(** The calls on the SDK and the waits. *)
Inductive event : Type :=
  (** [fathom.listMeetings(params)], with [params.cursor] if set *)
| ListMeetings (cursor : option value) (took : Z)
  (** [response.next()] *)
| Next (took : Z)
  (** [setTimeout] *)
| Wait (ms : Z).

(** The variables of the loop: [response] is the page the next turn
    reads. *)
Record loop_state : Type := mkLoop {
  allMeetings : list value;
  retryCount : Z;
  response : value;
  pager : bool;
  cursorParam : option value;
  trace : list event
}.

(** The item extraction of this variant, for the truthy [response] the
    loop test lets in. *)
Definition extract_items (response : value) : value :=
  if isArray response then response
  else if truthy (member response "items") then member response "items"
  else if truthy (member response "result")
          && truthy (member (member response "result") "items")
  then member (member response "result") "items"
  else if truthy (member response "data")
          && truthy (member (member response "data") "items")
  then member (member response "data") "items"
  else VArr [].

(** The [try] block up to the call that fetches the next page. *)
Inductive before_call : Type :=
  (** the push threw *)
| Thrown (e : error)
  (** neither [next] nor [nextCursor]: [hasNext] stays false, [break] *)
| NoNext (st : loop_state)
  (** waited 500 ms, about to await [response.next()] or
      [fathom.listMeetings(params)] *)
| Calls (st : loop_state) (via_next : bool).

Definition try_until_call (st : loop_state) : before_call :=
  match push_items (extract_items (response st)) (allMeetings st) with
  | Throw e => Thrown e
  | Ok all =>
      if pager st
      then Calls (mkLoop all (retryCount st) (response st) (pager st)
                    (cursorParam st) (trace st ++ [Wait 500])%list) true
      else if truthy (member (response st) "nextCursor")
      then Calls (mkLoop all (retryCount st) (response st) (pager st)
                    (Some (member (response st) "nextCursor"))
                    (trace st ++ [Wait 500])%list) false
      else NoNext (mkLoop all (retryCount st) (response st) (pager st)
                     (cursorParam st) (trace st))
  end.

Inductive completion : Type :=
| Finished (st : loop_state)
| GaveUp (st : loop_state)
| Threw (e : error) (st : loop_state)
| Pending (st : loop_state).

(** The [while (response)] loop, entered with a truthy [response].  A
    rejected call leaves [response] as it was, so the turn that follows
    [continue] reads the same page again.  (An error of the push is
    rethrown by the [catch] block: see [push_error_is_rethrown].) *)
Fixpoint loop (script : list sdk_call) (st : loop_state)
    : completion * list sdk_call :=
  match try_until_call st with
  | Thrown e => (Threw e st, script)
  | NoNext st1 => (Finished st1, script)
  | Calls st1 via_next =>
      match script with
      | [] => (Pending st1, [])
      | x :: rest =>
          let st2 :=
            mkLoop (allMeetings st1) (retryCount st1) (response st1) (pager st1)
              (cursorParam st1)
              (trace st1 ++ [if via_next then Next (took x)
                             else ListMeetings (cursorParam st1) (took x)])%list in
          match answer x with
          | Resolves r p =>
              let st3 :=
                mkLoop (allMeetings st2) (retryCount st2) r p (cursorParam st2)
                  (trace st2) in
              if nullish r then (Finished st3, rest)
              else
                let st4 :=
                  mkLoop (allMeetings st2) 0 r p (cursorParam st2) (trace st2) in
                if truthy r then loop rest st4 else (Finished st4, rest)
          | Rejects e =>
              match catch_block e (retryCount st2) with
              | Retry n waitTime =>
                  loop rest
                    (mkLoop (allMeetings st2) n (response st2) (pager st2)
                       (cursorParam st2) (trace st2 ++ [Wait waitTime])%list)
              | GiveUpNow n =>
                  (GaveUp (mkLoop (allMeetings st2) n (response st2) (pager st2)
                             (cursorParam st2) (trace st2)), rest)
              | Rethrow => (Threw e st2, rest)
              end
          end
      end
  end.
---
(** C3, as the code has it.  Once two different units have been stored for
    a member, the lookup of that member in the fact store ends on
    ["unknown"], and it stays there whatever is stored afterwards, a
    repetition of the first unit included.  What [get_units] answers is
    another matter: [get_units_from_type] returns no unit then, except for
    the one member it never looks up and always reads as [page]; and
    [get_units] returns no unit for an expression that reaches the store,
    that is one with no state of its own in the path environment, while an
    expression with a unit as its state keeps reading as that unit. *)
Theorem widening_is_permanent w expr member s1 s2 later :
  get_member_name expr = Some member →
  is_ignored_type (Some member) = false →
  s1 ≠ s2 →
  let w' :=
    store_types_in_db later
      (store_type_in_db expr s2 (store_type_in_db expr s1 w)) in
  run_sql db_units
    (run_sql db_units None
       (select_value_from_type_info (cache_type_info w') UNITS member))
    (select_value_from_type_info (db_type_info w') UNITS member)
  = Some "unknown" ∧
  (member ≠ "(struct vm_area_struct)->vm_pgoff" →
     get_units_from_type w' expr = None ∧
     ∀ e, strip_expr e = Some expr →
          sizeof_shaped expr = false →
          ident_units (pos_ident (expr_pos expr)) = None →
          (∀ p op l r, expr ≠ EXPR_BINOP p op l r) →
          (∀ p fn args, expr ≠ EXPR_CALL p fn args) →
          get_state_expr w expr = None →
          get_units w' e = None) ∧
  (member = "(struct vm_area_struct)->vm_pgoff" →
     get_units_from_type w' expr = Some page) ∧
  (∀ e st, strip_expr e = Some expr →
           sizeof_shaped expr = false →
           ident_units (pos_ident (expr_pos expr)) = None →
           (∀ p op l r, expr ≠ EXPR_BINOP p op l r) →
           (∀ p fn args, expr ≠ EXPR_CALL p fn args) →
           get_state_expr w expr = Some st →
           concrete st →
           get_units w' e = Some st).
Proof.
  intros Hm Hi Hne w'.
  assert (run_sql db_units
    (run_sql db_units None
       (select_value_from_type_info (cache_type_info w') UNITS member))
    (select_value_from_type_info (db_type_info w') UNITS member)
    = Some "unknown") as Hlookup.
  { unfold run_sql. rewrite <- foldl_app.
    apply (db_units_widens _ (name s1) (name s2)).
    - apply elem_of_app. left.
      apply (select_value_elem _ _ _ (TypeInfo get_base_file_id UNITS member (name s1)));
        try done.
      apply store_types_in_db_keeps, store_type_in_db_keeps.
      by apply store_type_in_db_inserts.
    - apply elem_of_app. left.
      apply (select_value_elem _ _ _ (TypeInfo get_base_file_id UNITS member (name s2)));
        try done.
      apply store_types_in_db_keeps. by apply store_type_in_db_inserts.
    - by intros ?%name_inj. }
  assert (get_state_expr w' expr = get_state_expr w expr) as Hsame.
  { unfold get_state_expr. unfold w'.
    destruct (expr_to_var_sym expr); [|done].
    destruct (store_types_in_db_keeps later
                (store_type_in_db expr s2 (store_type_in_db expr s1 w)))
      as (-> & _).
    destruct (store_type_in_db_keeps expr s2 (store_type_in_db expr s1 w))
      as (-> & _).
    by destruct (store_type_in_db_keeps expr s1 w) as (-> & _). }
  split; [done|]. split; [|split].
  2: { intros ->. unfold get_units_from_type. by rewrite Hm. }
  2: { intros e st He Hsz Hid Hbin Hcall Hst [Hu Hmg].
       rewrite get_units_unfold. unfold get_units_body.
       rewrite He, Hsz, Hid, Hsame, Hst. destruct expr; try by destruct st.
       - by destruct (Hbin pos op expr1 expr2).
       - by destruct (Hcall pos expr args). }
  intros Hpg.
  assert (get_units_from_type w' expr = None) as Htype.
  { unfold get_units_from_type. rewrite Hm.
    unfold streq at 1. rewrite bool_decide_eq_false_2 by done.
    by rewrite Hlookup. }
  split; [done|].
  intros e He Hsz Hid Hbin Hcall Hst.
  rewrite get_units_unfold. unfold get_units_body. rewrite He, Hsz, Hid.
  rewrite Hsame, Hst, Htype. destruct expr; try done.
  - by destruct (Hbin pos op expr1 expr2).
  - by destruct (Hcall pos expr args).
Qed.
--
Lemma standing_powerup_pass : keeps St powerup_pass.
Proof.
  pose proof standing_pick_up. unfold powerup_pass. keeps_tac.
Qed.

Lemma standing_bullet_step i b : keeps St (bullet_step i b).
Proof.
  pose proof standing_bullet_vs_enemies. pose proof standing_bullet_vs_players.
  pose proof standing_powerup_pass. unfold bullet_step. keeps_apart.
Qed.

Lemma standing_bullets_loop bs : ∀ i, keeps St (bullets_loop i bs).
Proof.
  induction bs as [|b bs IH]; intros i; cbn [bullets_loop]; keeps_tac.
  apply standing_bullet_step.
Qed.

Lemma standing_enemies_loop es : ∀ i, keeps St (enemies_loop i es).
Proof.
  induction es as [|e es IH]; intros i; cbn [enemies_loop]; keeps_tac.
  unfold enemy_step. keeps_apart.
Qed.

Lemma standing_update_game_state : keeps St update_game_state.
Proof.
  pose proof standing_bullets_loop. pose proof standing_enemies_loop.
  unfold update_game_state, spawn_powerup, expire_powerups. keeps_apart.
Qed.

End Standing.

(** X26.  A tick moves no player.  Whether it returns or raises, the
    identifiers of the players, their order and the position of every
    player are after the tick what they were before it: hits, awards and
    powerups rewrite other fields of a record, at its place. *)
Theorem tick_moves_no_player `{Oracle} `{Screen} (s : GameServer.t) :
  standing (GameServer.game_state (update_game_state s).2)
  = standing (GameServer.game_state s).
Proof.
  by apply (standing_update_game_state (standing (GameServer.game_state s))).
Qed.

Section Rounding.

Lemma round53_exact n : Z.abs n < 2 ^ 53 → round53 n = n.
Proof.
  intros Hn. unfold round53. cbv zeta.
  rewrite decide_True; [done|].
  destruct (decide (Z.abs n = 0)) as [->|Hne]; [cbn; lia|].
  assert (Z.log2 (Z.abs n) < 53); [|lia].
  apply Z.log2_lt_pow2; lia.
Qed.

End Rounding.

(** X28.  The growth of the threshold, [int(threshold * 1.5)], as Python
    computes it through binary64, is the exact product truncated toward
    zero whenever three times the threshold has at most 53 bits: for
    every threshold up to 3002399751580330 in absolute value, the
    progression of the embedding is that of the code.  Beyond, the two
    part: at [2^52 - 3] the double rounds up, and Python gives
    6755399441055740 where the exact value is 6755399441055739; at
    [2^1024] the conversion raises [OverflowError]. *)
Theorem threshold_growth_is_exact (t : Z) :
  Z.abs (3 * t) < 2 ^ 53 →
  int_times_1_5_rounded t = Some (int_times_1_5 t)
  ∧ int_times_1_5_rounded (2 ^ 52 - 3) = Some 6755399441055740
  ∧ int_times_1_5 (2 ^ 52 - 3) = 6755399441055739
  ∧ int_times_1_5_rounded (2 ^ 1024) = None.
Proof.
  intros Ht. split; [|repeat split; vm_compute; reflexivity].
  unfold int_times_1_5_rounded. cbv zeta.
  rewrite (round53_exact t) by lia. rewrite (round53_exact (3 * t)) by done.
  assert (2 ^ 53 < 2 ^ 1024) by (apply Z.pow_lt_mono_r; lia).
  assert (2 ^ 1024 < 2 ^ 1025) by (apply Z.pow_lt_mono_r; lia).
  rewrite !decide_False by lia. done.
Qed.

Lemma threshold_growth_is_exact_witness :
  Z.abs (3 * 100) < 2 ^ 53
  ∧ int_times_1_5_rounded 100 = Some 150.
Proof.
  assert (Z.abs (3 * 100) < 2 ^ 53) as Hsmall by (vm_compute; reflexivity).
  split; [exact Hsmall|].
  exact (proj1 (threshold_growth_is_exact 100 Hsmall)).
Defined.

▶ **TASK TO COMPLETE**
Gather each line from the listing above that holds "TypeInfo".

▶ **SOLVED EXERCISE**
      apply (select_value_elem _ _ _ (TypeInfo get_base_file_id UNITS member (name s1)));
      apply (select_value_elem _ _ _ (TypeInfo get_base_file_id UNITS member (name s2)));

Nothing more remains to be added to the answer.